**Activity:**
Word for word, copy the entire listing.

**Material supplied:**
Lemma solve_loop_invariant (I : NLOptConSolver B S -> Prop) :
  (forall this, I this -> I (prepare this)) ->
  (forall this, I this -> I (finishSolve this).2) ->
  forall fuel this r this' calls,
    I this -> solve_loop fuel false this = Some (r, this', calls) -> I this'.
Proof.
move=> keepP keepF; elim=> [|fuel IH] this r this' calls // inv.
have inv' : I (round this) by apply: keepF; apply: keepP.
rewrite solve_loop_round; case: (answer this); first by case=> _ <- _.
case E: (solve_loop fuel false (round this)) => [[[r0 this0] calls0]|] //.
by case=> _ <- _; apply: IH inv' E.
Qed.

End RunFacts.

(** X1.  If pass number [k] is the first whose [finishSolve] returns true,
    then [solve], given room for more than [k] passes, returns true after
    exactly [k + 1] passes: it leaves the object of pass [k], and has called
    [prepare] and [finishSolve] in turn, [k + 1] times each. *)
Theorem solve_stops_at_first_convergence
  (B S : Type) (derived : Optcon.Derived B S)
  (this : Optcon.NLOptConSolver B S) (k fuel : nat) :
  Run.first_convergence this k -> (k < fuel)%N ->
  Optcon.solve fuel this = Some (true, Run.after k.+1 this, Run.callsUntil k).
Proof. exact: solve_loop_first_convergence. Qed.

**Result:**
Lemma solve_loop_invariant (I : NLOptConSolver B S -> Prop) :
  (forall this, I this -> I (prepare this)) ->
  (forall this, I this -> I (finishSolve this).2) ->
  forall fuel this r this' calls,
    I this -> solve_loop fuel false this = Some (r, this', calls) -> I this'.
Proof.
move=> keepP keepF; elim=> [|fuel IH] this r this' calls // inv.
have inv' : I (round this) by apply: keepF; apply: keepP.
rewrite solve_loop_round; case: (answer this); first by case=> _ <- _.
case E: (solve_loop fuel false (round this)) => [[[r0 this0] calls0]|] //.
by case=> _ <- _; apply: IH inv' E.
Qed.

End RunFacts.

(** X1.  If pass number [k] is the first whose [finishSolve] returns true,
    then [solve], given room for more than [k] passes, returns true after
    exactly [k + 1] passes: it leaves the object of pass [k], and has called
    [prepare] and [finishSolve] in turn, [k + 1] times each. *)
Theorem solve_stops_at_first_convergence
  (B S : Type) (derived : Optcon.Derived B S)
  (this : Optcon.NLOptConSolver B S) (k fuel : nat) :
  Run.first_convergence this k -> (k < fuel)%N ->
  Optcon.solve fuel this = Some (true, Run.after k.+1 this, Run.callsUntil k).
Proof. exact: solve_loop_first_convergence. Qed.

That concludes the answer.